Frank Coad and his co-driver John Roxburgh were the first winners of The Great Race, then named the Armstrong 500 and held on Phillip Island in Victoria.

While Mr Roxburgh sadly passed in 1993, Mr Coad is 90 years old and living in a retirement home in Bendigo, Victoria, with his wife Zena.

An older man wearing a hat and glasses standing in between two women.

1960 Armstrong 500 winner Frank Coad with his two daughters Susan Owen, left, and Julie Tyrrell.(Supplied: Susan Owen)

Preparation was key

He remembers the race as clearly now as it happened, 60 years ago.

“We felt pretty confident,” he said.

“John Roxburgh was my co-driver, he started off the race, he did 40 something laps, then I took over and did 40 odd laps, then he took over another 40, then I finished off the race.

“A fortnight beforehand we’d done a full 500 mile under race conditions.”

The car they won the race in was a Vauxhall Cresta, a six-cylinder sedan.

It certainly was not the race favourite.

But as Mr Coad will attest, it was all about preparation.

“We’d put in about three or four months of work getting ready for it,” he said.

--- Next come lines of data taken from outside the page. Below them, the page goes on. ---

(** C5, amended.  With a callable key strategy [f] and a destination dict,
    [get_key] calls [f] once and returns what [f] returns (or raises what
    it raises), unchanged.  The call is [f(file_name, key_args)] when the
    destination's [key_args] is true for [if] (present, and none of
    [None], [False], 0, "", [[]], [{}]), and [f(file_name)] otherwise. *)
Theorem get_key_callable_strategy
    (f : list pyval -> outcome pyval) (fileName : string)
    (destination : gmap string pyval) :
  get_key (KeyCallable f) fileName (PDict destination) =
  match destination !! "key_args" with
  | Some keyArgs =>
      if truthy keyArgs then f [PStr fileName; keyArgs]
      else f [PStr fileName]
  | None => f [PStr fileName]
  end.
Proof.
  unfold get_key, py_get.
  destruct (destination !! "key_args") as [keyArgs|]; cbn.
  - destruct (truthy keyArgs); reflexivity.
  - reflexivity.
Qed.

(** * The presigned URL *)

Section ProviderFacts.

Variable S3Client : Type.
Variable boto3_client : ClientArgs -> outcome S3Client.
Variable generate_presigned_url : S3Client -> PresignArgs -> outcome string.

(** With the destination found, the module makes the client and, when
    that succeeds, asks it for the URL; nothing else is called. *)
Lemma get_presigned_url_found
    (settings dests d : gmap string pyval) (dest : string) (key : pyval)
    (expires_in : Z) (method_name : string) (is_oracle : bool) :
  settings !! "S3DIRECT_DESTINATIONS" = Some (PDict dests) ->
  dests !! dest = Some (PDict d) ->
  get_presigned_url S3Client boto3_client generate_presigned_url
    settings dest key expires_in method_name is_oracle =
  match boto3_client (resolved_client settings d is_oracle) with
  | Returns c =>
      ([Boto3Client (resolved_client settings d is_oracle);
        GeneratePresignedUrl
          (resolved_presign settings d key expires_in method_name)],
       generate_presigned_url c
         (resolved_presign settings d key expires_in method_name))
  | Raises e =>
      ([Boto3Client (resolved_client settings d is_oracle)], Raises e)
  end.
Proof.
  intros Hdests Hdest.
  unfold get_presigned_url, get_s3direct_destinations.
  rewrite (getattr_set _ _ _ PNone Hdests).
  cbn [py_get]. rewrite Hdest.
  unfold resolved_client, resolved_presign, mode_access_key, mode_secret_key.
  destruct is_oracle; cbn;
    destruct (boto3_client _) as [c|e]; cbn;
    try destruct (generate_presigned_url c _); reflexivity.
Qed.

“We had the car so finely tuned.”

He said the car clocked 98 miles an hour at race day, the equivalent of about 157kph.

“We had it sewn up pretty much after the first pit stop,” he said.

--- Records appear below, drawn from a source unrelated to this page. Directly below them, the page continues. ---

(** * Collaboration core of obsidian-cloud: room server and client provider

    Shallow embedding of [src/lib/collaboration/ws-server.ts]
    (class [CollaborationServer]) and [src/lib/collaboration/yjs-provider.ts]
    (class [YjsDocumentProvider], [mergeYjsStates], [areStatesEqual]).

    JavaScript objects that the source shares by reference (rooms, client
    records, sockets) live in stores indexed by references; a [Map] is an
    insertion-ordered association list; calls on the [ws] sockets and on the
    console are appended to a trace.  The Yjs library and Node's base64
    codec are not part of the repository: they are interfaces here. *)

From Stdlib Require Import ZArith Lia Ascii String.
From stdpp Require Import base option list strings gmap.

(** ** JavaScript [Map]: insertion-ordered, unique keys *)

Module JsMap.
Section Ops.
Context {K V : Type} `{EqDecision K}.

Fixpoint get (k : K) (m : list (K * V)) : option V :=
  match m with
  | [] => None
  | (k', v) :: m' => if decide (k = k') then Some v else get k m'
  end.

(** [set] keeps the position of a key that is already present and
    appends a new key at the end, as [Map.prototype.set] does. *)
Fixpoint set (k : K) (v : V) (m : list (K * V)) : list (K * V) :=
  match m with
  | [] => [(k, v)]
  | (k', v') :: m' =>
      if decide (k = k') then (k', v) :: m' else (k', v') :: set k v m'
  end.

Fixpoint delete (k : K) (m : list (K * V)) : list (K * V) :=
  match m with
  | [] => []
  | (k', v') :: m' =>
      if decide (k = k') then m' else (k', v') :: delete k m'
  end.

Definition size (m : list (K * V)) : nat := length m.

Definition keys (m : list (K * V)) : list K := m.*1.
End Ops.
End JsMap.

(** ** External libraries, as interfaces *)

Definition bytes := list Z.

(** Outcome of [Y.applyUpdate(doc, u)], which works on the document in
    place: the call returns or it throws, and either way [d] is the
    document as the call left it. *)
Inductive ApplyResult (D : Type) :=
| Applied (d : D)
| Thrown (d : D).

Arguments Applied {D} d.
Arguments Thrown {D} d.

Definition applied {D : Type} (r : ApplyResult D) : option D :=
  match r with
  | Applied d => Some d
  | Thrown _ => None
  end.

Definition leftDoc {D : Type} (r : ApplyResult D) : D :=
  match r with
  | Applied d => d
  | Thrown d => d
  end.

(** Yjs, as far as the repository calls it: the content of [new Y.Doc()],
    [Y.applyUpdate], [Y.encodeStateAsUpdate], and the payload of the
    ['update'] event that an [applyUpdate] call emits on the document, if
    it emits one. *)
Class Yjs (D : Type) := {
  Y_Doc : D;
  Y_applyUpdate : D -> bytes -> ApplyResult D;
  Y_encodeStateAsUpdate : D -> bytes;
  Y_updateEvent : D -> bytes -> option bytes
}.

A black and white photo of the Vauxhall Cresta during the race at the 1960 Armstrong 500.

Frank Coad’s Vauxhall Cresta at Phillip Island during the 1960 Armstrong 500.(Supplied: Susan Owen)

Mr Coad said the drivers, brothers David and John Youl, brought the car over from Tasmania and did not know enough about the Phillip Island grand prix circuit — hand-laid using buckets of cold mix bitumen.

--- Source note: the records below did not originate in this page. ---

(** * FF3 / FF3-1 format-preserving encryption: the Feistel engine of
      [lib/FF3Cipher.js], embedded in Rocq.

    The file has three layers.
    - [JS]: the parts of the JavaScript platform the source calls
      ([parseInt], [BigInt] arithmetic and [toString], [Buffer.from(_, 'hex')],
      typed-array stores, [Math.log]/[Math.ceil]/[Math.floor] on doubles).
    - [AES]: the block cipher behind [crypto.createCipheriv("aes-*-ecb")],
      after FIPS-197; it is only used to run the engine on concrete inputs.
      Every general statement is over an arbitrary block oracle.
    - [FF3]: the source file itself, function by function. *)

From Stdlib Require Import String.
From Stdlib Require Import ZArith List Ascii Bool Lia.
From Stdlib Require Import Floats.SpecFloat.
Import ListNotations.
Open Scope Z_scope.

(** ** Thrown values *)

(** The source throws plain strings; the platform throws exception objects.
    One constructor per throw site or platform exception kind. *)
Inductive error : Type :=
| InvalidKeyLength (keyLen : Z)
    (* "key length <keyLen> but must be 128, 192, or 256 bits" *)
| InvalidRadix
    (* "radix must be between 2 and 36, inclusive" *)
| InvalidDomainBounds
    (* "minLen or maxLen invalid, adjust your radix" *)
| InvalidMessageLength (n minLen maxLen : Z)
    (* "message length <n> is not within min <minLen> and max <maxLen> bounds" *)
| InvalidTweakLength (len : Z)
    (* "tweak length <len> is invalid: tweak must be 56 or 64 bits" *)
| NotWithinRadix (radix : Z)
    (* "string A is not within base/radix <radix>" (the catch blocks of the rounds) *)
| RangeError
    (* platform: BigInt(NaN), BigInt % 0n, TypedArray.set out of bounds, toString radix *)
| SyntaxError.
    (* platform: BigInt("0x") *)

Inductive result (A : Type) : Type :=
| OK (a : A)
| Throw (e : error).
Arguments OK {A} a.
Arguments Throw {A} e.

Definition rbind {A B : Type} (r : result A) (k : A -> result B) : result B :=
  match r with
  | OK a => k a
  | Throw e => Throw e
  end.

(** [try { r } catch (ex) { throw e }] *)
Definition try_catch {A : Type} (r : result A) (e : error) : result A :=
  match r with
  | OK a => OK a
  | Throw _ => Throw e
  end.

Declare Scope result_scope.
Delimit Scope result_scope with result.
Notation "x <-- r ;; k" := (rbind r (fun x => k))
  (at level 61, r at next level, right associativity) : result_scope.

(** ** The JavaScript platform *)

Module JS.

(** A string is its sequence of code units; only code units below 256 occur
    in the digit alphabets and hexadecimal strings of this program. *)
Definition jsstring : Type := list ascii.

Definition str (s : string) : jsstring := list_ascii_of_string s.

Definition code (c : ascii) : Z := Z.of_N (N_of_ascii c).

Definition chr (n : Z) : ascii := ascii_of_N (Z.to_N n).

Definition strlen (s : jsstring) : Z := Z.of_nat (length s).

(** [s.substring(a, b)] and [s.slice(a, b)] for [0 <= a]; arguments are
    clamped to the string, as both methods do ([substring] also treats a
    negative end as 0, which [Z.to_nat] gives). *)
Definition substring (s : jsstring) (a b : Z) : jsstring :=
  firstn (Z.to_nat b - Z.to_nat a) (skipn (Z.to_nat a) s).

Definition substring_from (s : jsstring) (a : Z) : jsstring :=
  skipn (Z.to_nat a) s.

(** *** Digits *)

(** The value of an alphanumeric digit, upper or lower case, as [parseInt]
    reads it. *)
Definition digit_value (c : ascii) : option Z :=
  let n := code c in
  if (48 <=? n) && (n <=? 57) then Some (n - 48)
  else if (97 <=? n) && (n <=? 122) then Some (n - 87)
  else if (65 <=? n) && (n <=? 90) then Some (n - 55)
  else None.

(** The digit symbol [toString] writes: "0".."9", "a".."z". *)
Definition digit_char (d : Z) : ascii :=
  if d <? 10 then chr (48 + d) else chr (87 + d).

Definition is_whitespace (c : ascii) : bool :=
  let n := code c in
  ((9 <=? n) && (n <=? 13)) || (n =? 32) || (n =? 160).

Fixpoint trim_start (s : jsstring) : jsstring :=
  match s with
  | c :: s' => if is_whitespace c then trim_start s' else s
  | [] => []
  end.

“We’d done all our preparation, we knew how far we could go on our front tyres without any troubles, and they didn’t.

“They went through the first pit stop and they carried on with the original tyres hoping they’d get another run out of them.

“But it didn’t happen.

“A tyre blew, they turned it over and wrecked it.”

The rough track was the reason the race was moved, as the bridge access to Phillip Island made it difficult to get the right equipment in to fix it.

Five men stand in front of cars.

Phillip Island legends Craig Lowndes, Peter Brock, Frank Coad, Russell Ingall and Mark Skaife meet in 2002.(Supplied: Susan Owen)

Mr Coad said he tuned in to watch Bathurst every year, but it was not the same race he remembered.

“That disappeared by about 1964.

“It’s all changed, it has done over the years — as everything does.”

Racing was ‘bad business’

Mr Coad said General Motors, the parent company of the Vauxhall brand, considered racing “bad business” and didn’t want the Melbourne Vauxhall dealership to be involved in the race.

“They weren’t into motor racing in those days,” he said.

A man and a woman stand wearing sunglasses in front of a car in a black and white photo from the 1960s

Frank Coad said his wife Zena Coad was a great supporter of his career and a fantastic passenger.(Supplied: Susan Owen)

He said when the Melbourne Vauxhall dealership opened after the race, the demand for the Cresta model went through the roof.

“They didn’t want to buy a Velox, they wanted to buy a Cresta and they couldn’t get enough Crestas to sell,” Mr Coad said.

He said the prize money for first place was a far cry from the amount the Bathurst 1000 winner would take home today.

“I was married with three little children. My wife was nursing a six-week-old baby when I won it,” he said.

Reviving history

Mr Coad’s daughter Susan Owen lives in Kalgoorlie-Boulder in WA’s Goldfields region.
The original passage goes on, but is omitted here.